As Curly from the Three Stooges would say, “Coitanly!”

The thing is, in the next 24 hours I can expect to be exposed to several thousand marketing messages, advertisements and promotions.

Meaning, in the interests of retaining a quiet corner of the world, I should probably keep my big mouth shut about this.

Yet with newspapers in desperate need of advertising revenues to help keep their doors open, it pains me to see this apparent oversight. Besides, I’m guessing these guys will be creative enough to show me an ad that holds my interest.

What a dilemma.

Okay, stop laughing at them. Because regardless of what you’re selling, someone within your organization is almost certain to do something equally foolish at some point. And while you’d find yourself in such august company as the New York Times, it’s probably a dubious honor…at best.

To avoid this scenario, double the number of people looking at every piece of your messaging.

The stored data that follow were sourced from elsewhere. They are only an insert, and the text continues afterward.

(* ===== verification/Numerals.v ===== *)
(** * Numerals: [atof] and decimal output

    The conversions between text and numbers of the standard library the
    sources use.  [strtod] follows the C grammar (spaces, sign, decimal or
    hexadecimal digits, exponent, [inf], [nan]) and rounds correctly; the
    printers write unsigned decimal numerals of a given or minimal width. *)

From Stdlib Require Import Ascii QArith_base Floats.SpecFloat.
From S2P Require Import Prelude Float64 CString.

Local Open Scope Z_scope.

(** [lia] knows division and remainder in this file. *)
Ltac Zify.zify_post_hook ::= Z.to_euclidean_division_equations.

(** ** Digits *)

Definition digit_of (base : Z) (c : ascii) : option Z :=
  let v := byte_val c in
  let d := if (48 <=? v) && (v <=? 57) then v - 48
           else if (97 <=? v) && (v <=? 122) then v - 87
           else if (65 <=? v) && (v <=? 90) then v - 55 else 99 in
  if d <? base then Some d else None.

(** The longest prefix of digits, and the rest. *)
Fixpoint span_digits (base : Z) (s : bytes) : list Z * bytes :=
  match s with
  | [] => ([], [])
  | c :: r =>
      match digit_of base c with
      | Some d => let '(ds, r') := span_digits base r in (d :: ds, r')
      | None => ([], s)
      end
  end.

Definition digits_value (base : Z) (ds : list Z) : Z := foldl (fun a d => a * base + d) 0 ds.

Definition is_space (c : ascii) : bool :=
  let v := byte_val c in (v =? 32) || ((9 <=? v) && (v <=? 13)).

Fixpoint skip_space (s : bytes) : bytes :=
  match s with
  | [] => []
  | c :: r => if is_space c then skip_space r else s
  end.

(** An optional sign; [true] is minus. *)
Definition take_sign (s : bytes) : bool * bytes :=
  match s with
  | c :: r => if decide (c = "-"%char) then (true, r)
              else if decide (c = "+"%char) then (false, r) else (false, s)
  | [] => (false, s)
  end.

Definition lower (c : ascii) : ascii :=
  let v := byte_val c in
  if (65 <=? v) && (v <=? 90) then ascii_of_N (Z.to_N (v + 32)) else c.

(** [s] starts with the word [w], letters in either case. *)
Definition starts_with (w s : bytes) : bool := bool_decide (lower <$> take (length w) s = w).

(** ** [strtod] *)

(** The double nearest to [± m * b^e]. *)
Definition scaled (neg : bool) (m b e : Z) : double :=
  if m =? 0 then S754_zero neg
  else if 0 <=? e then of_ratio neg (Z.to_pos (m * b ^ e)) 1
  else of_ratio neg (Z.to_pos m) (Z.to_pos (b ^ (- e))).

(** An exponent introduced by the letter [mark]: 0 when there is none. *)
Definition exponent (mark : ascii) (s : bytes) : Z :=
  match s with
  | c :: r =>
      if decide (lower c = mark) then
        let '(neg, r) := take_sign r in
        let '(ds, _) := span_digits 10 r in
        let e := digits_value 10 ds in if neg then - e else e
      else 0
  | [] => 0
  end.

(** The digits before and after the point, and the rest. *)
Definition mantissa (base : Z) (s : bytes) : list Z * list Z * bytes :=
  let '(ip, r) := span_digits base s in
  match r with
  | c :: r' => if decide (c = "."%char) then let '(fp, r'') := span_digits base r' in (ip, fp, r'')
               else (ip, [], r)
  | [] => (ip, [], r)
  end.

(** What the text says, before rounding: [± m * b^e]. *)
Inductive numeral := NInf (neg : bool) | NNan | NNum (neg : bool) (m b e : Z).

Definition numeral_value (n : numeral) : double :=
  match n with
  | NInf neg => S754_infinity neg
  | NNan => S754_nan
  | NNum neg m b e => scaled neg m b e
  end.

Definition strtod_decimal (neg : bool) (s : bytes) : option numeral :=
  let '(ip, fp, r) := mantissa 10 s in
  match ip ++ fp with
  | [] => None
  | ds => Some (NNum neg (digits_value 10 ds) 10 (exponent "e" r - Z.of_nat (length fp)))
  end.

Definition strtod_hex (neg : bool) (s : bytes) : option numeral :=
  let '(ip, fp, r) := mantissa 16 s in
  match ip ++ fp with
  | [] => None
  | ds => Some (NNum neg (digits_value 16 ds) 2 (exponent "p" r - 4 * Z.of_nat (length fp)))
  end.

(** The longest numeral at the start of [s]; [None] when there is no
    conversion. *)
Definition strtod_numeral (s : bytes) : option numeral :=
  let '(neg, s) := take_sign (skip_space s) in
  if starts_with (B "inf") s then Some (NInf neg)
  else if starts_with (B "nan") s then Some NNan
  else if starts_with (B "0x") s then
    match strtod_hex neg (drop 2 s) with
    | Some x => Some x
    | None => Some (NNum neg 0 10 0)       (* the numeral is the "0" *)
    end
  else strtod_decimal neg s.

Definition strtod (s : bytes) : option double := numeral_value <$> strtod_numeral s.

(** [errno == ERANGE] after the conversion: the rounded value overflows, or is
    subnormal or zero and not the value of the text. *)
Definition erange (n : numeral) : bool :=
  match n with
  | NNum _ m b e =>
      match numeral_value n with
      | S754_infinity _ => true
      | S754_zero _ => negb (m =? 0)
      | S754_finite _ m' e' =>
          (Zpos m' <? 2 ^ 52) &&
          negb (m * b ^ Z.max e 0 * 2 ^ Z.max (- e') 0 =? Zpos m' * 2 ^ Z.max e' 0 * b ^ Z.max (- e) 0)
      | S754_nan => false
      end
  | _ => false
  end.

(** [std::atof(s)] *)
Definition atof (s : bytes) : double := default fzero (strtod (c_str s)).

(** ** Decimal output *)

Definition digit_char (d : Z) : ascii := ascii_of_N (Z.to_N (48 + d)).

(** The last [k] decimal digits of [z]. *)
Fixpoint pad (k : nat) (z : Z) : bytes :=
  match k with
  | O => []
  | S k' => pad k' (z / 10) ++ [digit_char (z mod 10)]
  end.

Fixpoint width_aux (fuel : nat) (z : Z) : nat :=
  match fuel with
  | O => 1
  | S f => if z <? 10 then 1%nat else S (width_aux f (z / 10))
  end.

(** The number of decimal digits of [z >= 0]; an iteration divides by ten. *)
Definition width (z : Z) : nat := width_aux (Z.to_nat z) z.

(** [std::setw(w) << std::setfill('0') << z] *)
Definition show_padded (w : nat) (z : Z) : bytes := pad (Nat.max w (width z)) z.

(** [<< z] *)
Definition show (z : Z) : bytes := show_padded 0 z.

(** [std::to_string] of an integer, also [<< z] of a signed one. *)
Definition to_string (z : Z) : bytes := if z <? 0 then B "-" ++ show (- z) else show z.

(** A number of cents in the format [%.2f]. *)
Definition show_cents (c : Z) : bytes := show (c / 100) ++ B "." ++ pad 2 (c mod 100).

(** A magnitude in hundredths, rounded to nearest, ties to even. *)
Definition hundredths (m : positive) (e : Z) : Z :=
  match e with
  | Zneg e =>
      let n := 100 * Zpos m in let d := 2 ^ Zpos e in
      let q := n / d in let r := n mod d in
      if 2 * r <? d then q else if d <? 2 * r then q + 1 else if Z.even q then q else q + 1
  | _ => 100 * Zpos m * 2 ^ e
  end.

(** [snprintf("%.2f", x)], [std::fixed << std::setprecision(2) << x]. *)
Definition show_fixed2 (x : double) : bytes :=
  match x with
  | S754_finite s m e => (if s then B "-" else []) ++ show_cents (hundredths m e)
  | S754_zero s => (if s then B "-" else []) ++ show_cents 0
  | S754_infinity s => (if s then B "-" else []) ++ B "inf"
  | S754_nan => B "nan"
  end.

(** A newline. *)
Definition NL : bytes := ["010"%char].

Example atof_run : atof (B "150.10|junk") = lit (15010 # 100) /\ atof (B " -2.5e1") = lit (-25) /\
  atof (B "0x1.8p1") = lit 3 /\ atof (B "abc") = fzero /\ atof (B "-inf") = S754_infinity true.
Proof. vm_compute. done. Qed.

Example show_run : show_padded 5 42 = B "00042" /\ show 123456 = B "123456" /\ show 0 = B "0" /\
  show_cents 15007 = B "150.07" /\ show_cents 5 = B "0.05".
Proof. vm_compute. done. Qed.

(** ** Lemmas *)

Lemma digit_cases d : 0 <= d < 10 ->
  d = 0 \/ d = 1 \/ d = 2 \/ d = 3 \/ d = 4 \/ d = 5 \/ d = 6 \/ d = 7 \/ d = 8 \/ d = 9.
Proof. lia. Qed.

Lemma digit_of_char d : 0 <= d < 10 -> digit_of 10 (digit_char d) = Some d.
Proof. intros H. by destruct (digit_cases d H) as [-> | [-> | [-> | [-> | [-> | [-> | [-> | [-> | [-> | ->]]]]]]]]]. Qed.

Lemma char_val_digit d : 0 <= d < 10 -> char_val (digit_char d) = 48 + d.
Proof. intros H. by destruct (digit_cases d H) as [-> | [-> | [-> | [-> | [-> | [-> | [-> | [-> | [-> | ->]]]]]]]]]. Qed.

(** The digits printed by [pad]. *)
Fixpoint pad_digits (k : nat) (z : Z) : list Z :=
  match k with
  | O => []
  | S k' => pad_digits k' (z / 10) ++ [z mod 10]
  end.

Lemma pad_digits_range k : forall z, Forall (fun d => 0 <= d < 10) (pad_digits k z).
Proof.
  induction k as [|k IH]; intros z; cbn [pad_digits]; [constructor|].
  apply Forall_app. split; [done|]. constructor; [apply Z.mod_pos_bound; lia|constructor].
Qed.

Lemma pad_chars k : forall z, pad k z = digit_char <$> pad_digits k z.
Proof.
  induction k as [|k IH]; intros z; cbn [pad pad_digits]; [done|].
  by rewrite fmap_app, IH.
Qed.

Lemma pad_digits_length k z : length (pad_digits k z) = k.
Proof. revert z. induction k as [|k IH]; intros z; cbn; [done|]. rewrite length_app, IH. cbn. lia. Qed.

Lemma pad_length k z : length (pad k z) = k.
Proof. by rewrite pad_chars, length_fmap, pad_digits_length. Qed.

Lemma pad_digits_value k : forall z, 0 <= z -> digits_value 10 (pad_digits k z) = z mod 10 ^ Z.of_nat k.
Proof.
  unfold digits_value. induction k as [|k IH]; intros z Hz; cbn [pad_digits foldl].
  - by rewrite Z.mod_1_r.
  - rewrite foldl_app, IH by lia. cbn [foldl].
    rewrite Nat2Z.inj_succ, Z.pow_succ_r, Z.rem_mul_r by lia. lia.
Qed.

Definition stops (base : Z) (r : bytes) : Prop :=
  match r with [] => True | c :: _ => digit_of base c = None end.

Lemma span_digits_app ds r :
  Forall (fun d => 0 <= d < 10) ds -> stops 10 r ->
  span_digits 10 ((digit_char <$> ds) ++ r) = (ds, r).
Proof.
  intros Hds Hr. induction Hds as [|d ds Hd _ IH]; cbn [fmap list_fmap app span_digits].
  - destruct r as [|c r]; [done|]. cbn in *. by rewrite Hr.
  - by rewrite digit_of_char, IH.
Qed.

Lemma width_aux_spec fuel : forall z, 0 <= z -> z < 10 ^ Z.of_nat (S fuel) ->
  z < 10 ^ Z.of_nat (width_aux fuel z) /\ (1 <= width_aux fuel z)%nat.
Proof.
  induction fuel as [|f IH]; intros z Hz Hlt; cbn [width_aux]; [by split|].
  destruct (Z.ltb_spec z 10); [by split|].
  rewrite (Nat2Z.inj_succ (S f)), Z.pow_succ_r in Hlt by lia.
  destruct (IH (z / 10)) as [H1 H2]; [lia|lia|]. split; [|lia].
  rewrite Nat2Z.inj_succ, Z.pow_succ_r by lia. lia.
Qed.

Lemma pow10_gt z : 0 <= z -> z < 10 ^ z.
Proof. intros. apply Z.pow_gt_lin_r; lia. Qed.

Lemma width_spec z : 0 <= z -> z < 10 ^ Z.of_nat (width z) /\ (1 <= width z)%nat.
Proof.
  intros Hz. apply width_aux_spec; [done|]. rewrite Nat2Z.inj_succ, Z2Nat.id by done.
  rewrite Z.pow_succ_r by lia. pose proof (pow10_gt z Hz). lia.
Qed.

Lemma show_padded_digits w z : 0 <= z -> exists ds, show_padded w z = digit_char <$> ds /\
  Forall (fun d => 0 <= d < 10) ds /\ digits_value 10 ds = z /\ ds <> [].
Proof.
  intros Hz. unfold show_padded. set (k := Nat.max w (width z)).
  destruct (width_spec z Hz) as [H1 H2].
  exists (pad_digits k z). rewrite pad_digits_value by done. split_and!.
  - apply pad_chars.
  - apply pad_digits_range.
  - apply Z.mod_small. split; [done|]. eapply Z.lt_le_trans; [exact H1|].
    apply Z.pow_le_mono_r; [lia|]. lia.
  - intros E. apply (f_equal length) in E. rewrite pad_digits_length in E. cbn in E. lia.
Qed.

Lemma digits_value_app ds ds' :
  digits_value 10 (ds ++ ds') = digits_value 10 ds * 10 ^ Z.of_nat (length ds') + digits_value 10 ds'.
Proof.
  induction ds' as [|d ds' IH] using rev_ind; [rewrite app_nil_r; cbn; lia|].
  unfold digits_value in *. rewrite app_assoc, !(foldl_app _ _ [d]), IH, length_app. cbn [foldl length].
  rewrite Nat2Z.inj_add, Z.pow_add_r by lia. change (10 ^ Z.of_nat 1) with 10. ring.
Qed.

(** A printed integer reads back, whatever follows it. *)
Lemma span_to_string z r : stops 10 r -> exists ds,
  (let '(neg, s) := take_sign (to_string z ++ r) in (neg, span_digits 10 s)) =
    (z <? 0, (ds, r)) /\ digits_value 10 ds = Z.abs z /\ ds <> [].
Proof.
  intros Hr.
  assert (Hpos : forall y, 0 <= y -> exists ds, take_sign (show y ++ r) = (false, show y ++ r) /\
    span_digits 10 (show y ++ r) = (ds, r) /\ digits_value 10 ds = y /\ ds <> []).
  { intros y Hy. destruct (show_padded_digits 0 y Hy) as (ds & E & Hds & Hv & Hne).
    exists ds. unfold show. rewrite E, span_digits_app by done. split_and!; try done.
    destruct ds as [|d ds]; [done|]. apply Forall_cons in Hds as [Hd _].
    cbn [fmap list_fmap app take_sign].
    by destruct (digit_cases d Hd) as [-> | [-> | [-> | [-> | [-> | [-> | [-> | [-> | [-> | ->]]]]]]]]]. }
  unfold to_string. destruct (Z.ltb_spec z 0) as [Hz|Hz].
  - destruct (Hpos (- z) ltac:(lia)) as (ds & _ & H2 & H3 & H4). exists ds.
    change ((B "-" ++ show (- z)) ++ r) with ("-"%char :: (show (- z) ++ r)).
    cbn [take_sign]. rewrite decide_True by done. rewrite H2. split; [done|]. split; [lia|done].
  - destruct (Hpos z Hz) as (ds & H1 & H2 & H3 & H4). exists ds. rewrite H1, H2.
    split; [done|]. split; [lia|done].
Qed.

Lemma digit_neq_nul d : 0 <= d < 10 -> digit_char d <> NUL.
Proof. intros H E. apply (f_equal char_val) in E. rewrite char_val_digit in E by done.
  change (char_val NUL) with 0 in E. lia. Qed.

Lemma digits_no_nul ds : Forall (fun d => 0 <= d < 10) ds -> NUL ∉ digit_char <$> ds.
Proof.
  intros Hds. rewrite list_elem_of_fmap. intros (d & E & Hd).
  rewrite Forall_forall in Hds. by apply (digit_neq_nul d); [apply Hds|].
Qed.

(** A numeral that starts with a digit and whose second byte is a digit or a
    point is decimal. *)
Lemma strtod_digit d s : 0 <= d < 10 ->
  match s with [] => True | c :: _ => lower c <> "x"%char end ->
  strtod_numeral (digit_char d :: s) = strtod_decimal false (digit_char d :: s).
Proof.
  intros Hd Hs. unfold strtod_numeral.
  assert (H0 : skip_space (digit_char d :: s) = digit_char d :: s /\
    take_sign (digit_char d :: s) = (false, digit_char d :: s) /\
    starts_with (B "inf") (digit_char d :: s) = false /\
    starts_with (B "nan") (digit_char d :: s) = false).
  { destruct (digit_cases d Hd) as [-> | [-> | [-> | [-> | [-> | [-> | [-> | [-> | [-> | ->]]]]]]]]];
      by (split_and!; [done|done|..]; apply bool_decide_eq_false; destruct s as [|a [|b s]]). }
  destruct H0 as (-> & -> & -> & ->).
  assert (Hx : starts_with (B "0x") (digit_char d :: s) = false).
  { apply bool_decide_eq_false. destruct s as [|c s]; cbn; [done|].
    intros [= _ E]. done. }
  by rewrite Hx.
Qed.

(** A numeral without a point, or with one before the digits [fs]. *)
Lemma strtod_digits ds fs tail :
  Forall (fun d => 0 <= d < 10) ds -> Forall (fun d => 0 <= d < 10) fs -> ds <> [] ->
  tail = [] /\ fs = [] \/ tail = "."%char :: (digit_char <$> fs) ->
  (NUL ∉ (digit_char <$> ds) ++ tail) /\
  strtod_numeral ((digit_char <$> ds) ++ tail) =
    Some (NNum false (digits_value 10 (ds ++ fs)) 10 (- Z.of_nat (length fs))).
Proof.
  intros Hds Hfs Hne Htail. set (s := (digit_char <$> ds) ++ tail). split.
  { unfold s. rewrite elem_of_app. intros [H|H]; [by apply (digits_no_nul ds)|].
    destruct Htail as [[-> _]| ->]; [by apply elem_of_nil in H|]. apply elem_of_cons in H as [H|H]; [done|].
    by apply (digits_no_nul fs). }
  assert (Hdec : strtod_numeral s = strtod_decimal false s).
  { unfold s. destruct ds as [|d ds]; [done|]. apply Forall_cons in Hds as [Hd Hds].
    cbn [fmap list_fmap app]. apply strtod_digit; [done|].
    destruct ds as [|d' ds]; cbn [fmap list_fmap app]; [by destruct Htail as [[-> _]| ->]|].
    apply Forall_cons in Hds as [Hd' _]. intros E.
    by destruct (digit_cases d' Hd') as [-> | [-> | [-> | [-> | [-> | [-> | [-> | [-> | [-> | ->]]]]]]]]]. }
  rewrite Hdec. unfold strtod_decimal, mantissa, s. rewrite span_digits_app by (done || by destruct Htail as [[-> _]| ->]).
  destruct Htail as [[-> ->]| ->].
  - rewrite app_nil_r. by destruct ds.
  - rewrite decide_True by done. rewrite <- (app_nil_r (digit_char <$> fs)), (span_digits_app fs []) by done.
    destruct (ds ++ fs) as [|x l] eqn:E; [by destruct ds|]. cbn [exponent]. by rewrite Z.sub_0_l.
Qed.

This will greatly increase chances that you’ll catch oversights like this one.

You’ll also minimize factual, grammatical and typographical errors.

This strategy should apply to not only your social media and collateral, but also every page of your website. Ask employees, friends, colleagues and clients to go into your site looking for problems, as well as at the design or copy.

And if you feel really adventurous, encourage people to try and break your site. Odds are good they won’t be able to, but wouldn’t it be better if you knew about it from a friend?

With that said, I wish you a week of profitable marketing.